Kenneth Strauss, MD, BD,

P. O. Box 13,

Erembodegem-Dorp 86,

B-9320 Erembodegem-Aalst,


Tel: (32) 475-380-454;

fax: (32) 53-720-458;




Children who inject insulin need clear guidelines as to the length of needle best for them. We studied the distance from surface to muscle in children in order to make needle choices which are evidence-based.


One hundred one children with type 1 diabetes were divided into three groups according to age: 2–6, 7–13, and 14–17 yr. The thickness of skin and subcutaneous (SC) tissue was measured by ultrasound in all injection sites.
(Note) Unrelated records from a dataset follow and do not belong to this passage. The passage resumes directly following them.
(** What a handler does, in order: state setters with the value stored, the
    calls of the client, aborts and console output. *)
Inductive Event :=
| Call (batch : nat) (args : Args)
| SetError (v : option string)
| SetPrompts (v : list string)
| SetIdentifiedStyle (v : option string)
| SetIdentifiedSubject (v : option string)
| SetIsLoading (v : bool)
| SetLoadingStatus (v : string)
| NewAbortController
| Abort
| ConsoleLog (msg : string)
| ConsoleErr (e : JsError).

Record World := mkWorld { app : AppState; log : list Event }.

(** Handlers are state transformers over [World]. *)
Definition M (A : Type) : Type := World -> A * World.

#[global] Instance M_ret : MRet M := fun A x w => (x, w).
#[global] Instance M_bind : MBind M :=
  fun A B f m w => let '(x, w') := m w in f x w'.

Definition get : M AppState := fun w => (app w, w).

Definition update (ev : Event) (f : AppState -> AppState) : M unit :=
  fun w => (tt, {| app := f (app w); log := log w ++ [ev] |}).

Definition emit (ev : Event) : M unit := update ev id.

Definition setError (v : option string) : M unit :=
  update (SetError v) (fun s =>
    mkApp (imageFile s) (apiKey s) (imageDescription s) (prompts s) (promptCount s)
          (identifiedStyle s) (identifiedSubject s) (isLoading s) (loadingStatus s)
          v (generationAbortController s)).

(** [setPrompts(f)] with an updater function. *)
Definition setPrompts (f : list string -> list string) : M unit :=
  fun w =>
    update (SetPrompts (f (prompts (app w)))) (fun s =>
      mkApp (imageFile s) (apiKey s) (imageDescription s) (f (prompts s)) (promptCount s)
            (identifiedStyle s) (identifiedSubject s) (isLoading s) (loadingStatus s)
            (error s) (generationAbortController s)) w.

Definition setIdentifiedStyle (v : option string) : M unit :=
  update (SetIdentifiedStyle v) (fun s =>
    mkApp (imageFile s) (apiKey s) (imageDescription s) (prompts s) (promptCount s)
          v (identifiedSubject s) (isLoading s) (loadingStatus s)
          (error s) (generationAbortController s)).

Definition setIdentifiedSubject (v : option string) : M unit :=
  update (SetIdentifiedSubject v) (fun s =>
    mkApp (imageFile s) (apiKey s) (imageDescription s) (prompts s) (promptCount s)
          (identifiedStyle s) v (isLoading s) (loadingStatus s)
          (error s) (generationAbortController s)).

Definition setIsLoading (v : bool) : M unit :=
  update (SetIsLoading v) (fun s =>
    mkApp (imageFile s) (apiKey s) (imageDescription s) (prompts s) (promptCount s)
          (identifiedStyle s) (identifiedSubject s) v (loadingStatus s)
          (error s) (generationAbortController s)).

Definition setLoadingStatus (v : string) : M unit :=
  update (SetLoadingStatus v) (fun s =>
    mkApp (imageFile s) (apiKey s) (imageDescription s) (prompts s) (promptCount s)
          (identifiedStyle s) (identifiedSubject s) (isLoading s) v
          (error s) (generationAbortController s)).

Definition setController (ev : Event) (c : option AbortController) : M unit :=
  update ev (fun s =>
    mkApp (imageFile s) (apiKey s) (imageDescription s) (prompts s) (promptCount s)
          (identifiedStyle s) (identifiedSubject s) (isLoading s) (loadingStatus s)
          (error s) c).

(** [generationAbortController.current = new AbortController()] *)
Definition newAbortController : M unit :=
  setController NewAbortController (Some {| aborted := false |}).

(** [signal.aborted].  During a run the ref cell is assigned once, at the
    start, so the [signal] constant of the run and the controller in the
    cell are one object: the flag is read through the cell. *)
Definition signal_aborted : M bool :=
  fun w => (from_option aborted false (generationAbortController (app w)), w).

(** [handleCancel] *)
Definition handleCancel : M unit :=
  s ← get;
  match generationAbortController s with
  | Some _ => setController Abort (Some {| aborted := true |})
  | None => mret tt
  end ;;
  setIsLoading false ;;
  setLoadingStatus "".

(** The ways the [for] statement is left. *)
Inductive Exit :=
| Completed                 (* [i < totalBatches] is false *)
| BreakAborted              (* [break] at [signal.aborted] *)
| BreakNothingLeft          (* [break] at [promptsToGenerate <= 0] *)
| Thrown (e : JsError).     (* the awaited call rejected *)

(** The loop's local variables. *)
Record Locals := mkLocals { i : nat; accumulatedPrompts : list string }.

Inductive Control :=
| Next (l : Locals)
| Stop (x : Exit) (l : Locals).

Definition generic_failure : string :=
  "Failed to generate prompts. Check your API key or try again later.".

Section Run.

(** The client as the loop sees it: the answer to the call issued in
    batch [i] with the given arguments. *)
Variable client : nat -> Args -> Reply.

(** The values the callback closed over. *)
Variable file : File.
Variable key : string.
Variable N : Z.
Variable descr : string.

(** [await generatePromptsFromImage(...)]: the call is issued, the event
    loop runs while it is pending, the promise settles. *)
Definition await_call (batch : nat) (args : Args) : M (Settled GenerationResult) :=
  emit (Call batch args) ;;
  (if cancelPressed (client batch args) then handleCancel else mret tt) ;;
  mret (outcome (client batch args)).

(** One pass through the body of the [for] statement, including [i++]. *)
Definition body (l : Locals) : M Control :=
  stop ← signal_aborted;
  if stop : bool then
    emit (ConsoleLog "Generation aborted by user.") ;;
    mret (Stop BreakAborted l)
  else
    let accumulated := accumulatedPrompts l in
    let promptsToGenerate := Z.min 5 (N - Z.of_nat (length accumulated)) in
    if (promptsToGenerate <=? 0)%Z then mret (Stop BreakNothingLeft l)
    else
      setLoadingStatus ("Generating "
                        +:+ pretty (Z.of_nat (length accumulated) + promptsToGenerate)%Z
                        +:+ " of " +:+ pretty N +:+ "...") ;;
      let existingPrompts := if Nat.eqb (i l) 0 then None else Some accumulated in
      settled ← await_call (i l) (mkArgs file key promptsToGenerate existingPrompts descr);
      match settled with
      | Rejected e => mret (Stop (Thrown e) l)
      | Resolved result =>
          let newPrompts := GeminiService.prompts result in
          (if Nat.eqb (i l) 0 then
             setIdentifiedStyle (Some (GeminiService.identifiedStyle result)) ;;
             setIdentifiedSubject (Some (GeminiService.identifiedSubject result))
           else mret tt) ;;
          setPrompts (fun prev => prev ++ newPrompts) ;;
          mret (Next {| i := S (i l); accumulatedPrompts := accumulated ++ newPrompts |})
      end.

(** The [for] statement with [remaining] passes still allowed by its
    bound, i.e. [remaining = totalBatches - i]. *)
Fixpoint forLoop (remaining : nat) (l : Locals) : M (Exit * Locals) :=
  match remaining with
  | O => mret (Completed, l)
  | S remaining' =>
      c ← body l;
      match c with
      | Next l' => forLoop remaining' l'
      | Stop x l' => mret (x, l')
      end
  end.

(** The [try] block. *)
Definition tryBlock : M (Exit * Locals) :=
  let totalBatches := Math_ceil_div N 5 in
  forLoop (Z.to_nat totalBatches) {| i := 0; accumulatedPrompts := [] |}.

(** The [catch] clause. *)
Definition catchClause (x : Exit) : M unit :=
  match x with
  | Thrown err =>
      emit (ConsoleErr err) ;;
      if negb (String.eqb (name err) "AbortError")
      then setError (Some generic_failure)
      else mret tt
  | _ => mret tt
  end.

(** The start of a run: a fresh controller, the loading flag, and the reset
    of what the previous run left. *)
Definition resetRun : M unit :=
  newAbortController ;;
  setIsLoading true ;;
  setError None ;;
  setPrompts (fun _ => []) ;;
  setIdentifiedStyle None ;;
  setIdentifiedSubject None.

(** The [finally] clause. *)
Definition finallyClause : M unit :=
  setIsLoading false ;;
  setLoadingStatus "".

(** The part of [handleGeneratePrompts] after the two guards: the reset, the
    [try] block, the [catch] clause and the [finally] clause. *)
Definition generate : M (Exit * Locals) :=
  resetRun ;;
  r ← tryBlock;
  catchClause (fst r) ;;
  finallyClause ;;
  mret r.

End Run.

(** [handleGeneratePrompts].  The handler itself returns nothing; the model
    returns how the loop was left and its final local variables ([None]
    when a guard returned before the run started). *)
Definition handleGeneratePrompts (client : nat -> Args -> Reply) : M (option (Exit * Locals)) :=
  s ← get;
  match imageFile s with
  | None => setError (Some "Please upload an image first.") ;; mret None
  | Some file =>
      if String.eqb (apiKey s) "" then
        setError (Some "Please enter your Google Gemini API key.") ;; mret None
      else
        r ← generate client file (apiKey s) (promptCount s) (imageDescription s);
        mret (Some r)
  end.

(** The calls recorded in a log, in order. *)
Definition calls (evs : list Event) : list (nat * Args) :=
  omap (fun ev => match ev with Call b a => Some (b, a) | _ => None end) evs.

End App.

(** ** components/PromptList.tsx *)

Module PromptList.

(** The component's two state cells. *)
Record State := mkState { copiedIndex : option nat; allCopied : bool }.

(** The callbacks handed to [setTimeout]. *)
Inductive Callback := ClearCopiedIndex | ClearAllCopied.

(** The component with what it writes to: the texts given to
    [navigator.clipboard.writeText], oldest first, and the timers set. *)
Record World := mkWorld {
  state : State;
  clipboard : list string;
  timers : list (Callback * Z)
}.

(** [handleCopy(text, index)] *)
Definition handleCopy (text : string) (index : nat) (w : World) : World :=
  {| state := {| copiedIndex := Some index; allCopied := false |};
     clipboard := clipboard w ++ [text];
     timers := timers w ++ [(ClearCopiedIndex, 2000%Z)] |}.

(** The template literal of the [map] callback: index plus one, a full stop,
    a space, the prompt. *)
Definition numbered (i : nat) (p : string) : string :=
  pretty (i + 1)%nat +:+ ". " +:+ p.

(** [handleCopyAll()] for the component's [prompts] property. *)
Definition handleCopyAll (prompts : list string) (w : World) : World :=
  let allPromptsText := join (LF +:+ LF) (imap numbered prompts) in
  {| state := {| copiedIndex := None; allCopied := true |};
     clipboard := clipboard w ++ [allPromptsText];
     timers := timers w ++ [(ClearAllCopied, 2000%Z)] |}.

End PromptList.

(** ** Vocabulary of the properties *)

Module Props.

Import GeminiService App.

(** The decoded body has a property of that name. *)
Definition present (body : json) (k : string) : Prop :=
  exists v, getProp body k = inr (Some v).

(** The decoded body has a property of that name and it is an array. *)
Definition present_array (body : json) (k : string) : Prop :=
  exists items, getProp body k = inr (Some (JArr items)).

(** What the check inside the client accepts: [prompts] is an array and the
    two labels are present with a truthy value. *)
Definition accepted (body : json) : Prop :=
  exists fields items,
    body = JObj fields
    /\ fields !! "prompts" = Some (JArr items)
    /\ truthy (fields !! "identifiedStyle") = true
    /\ truthy (fields !! "identifiedSubject") = true.

(** The prompts a call brought back (none when it was rejected). *)
Definition brought (client : nat -> Args -> Reply) (c : nat * Args) : list string :=
  match outcome (client (fst c) (snd c)) with
  | Resolved result => GeminiService.prompts result
  | Rejected _ => []
  end.

(** All the prompts a sequence of calls brought back, in order. *)
Definition delivered (client : nat -> Args -> Reply) (cs : list (nat * Args)) : list string :=
  concat (map (brought client) cs).

(** The assignments of the two labels recorded in a log. *)
Definition labelEvents (evs : list Event) : list Event :=
  omap (fun ev => match ev with
                  | SetIdentifiedStyle _ | SetIdentifiedSubject _ => Some ev
                  | _ => None
                  end) evs.

(** The error messages shown, in order. *)
Definition errorsShown (evs : list Event) : list string :=
  omap (fun ev => match ev with SetError (Some msg) => Some msg | _ => None end) evs.

(** A rejection the [catch] clause treats as a cancellation. *)
Definition isAbortError (e : JsError) : bool := String.eqb (name e) "AbortError".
Skin thickness varied from 1.58 mm in the arm of the youngest children to 2.29 mm in the buttocks of the adolescents. Values decreased progressively based on age (2–6 < 7–13 < 14–17) and on body site (arm < thigh < abdomen < buttocks). Skin + SC thickness varied in a similar fashion. The skin surface to muscle distances were <4 mm in nearly 10% of children, especially in the 2–6 yr group. In this group, the rate of intramuscular (IM) injections using the 4-mm pen needle when a pinch-up is not used would be 20.2%. This rate of IM injections doubles when using the 5-mm needle, and when injections are given under similar conditions it triples using the 6-mm needle.


It seems medically appropriate for all children to use short needles where possible to minimize inadvertent IM injections which may increase glycemic variability. Currently, the safest needle for all children appears to be the 4-mm pen needle. However, when used in children aged 2–6 yr, it should be used with a pinched skin fold.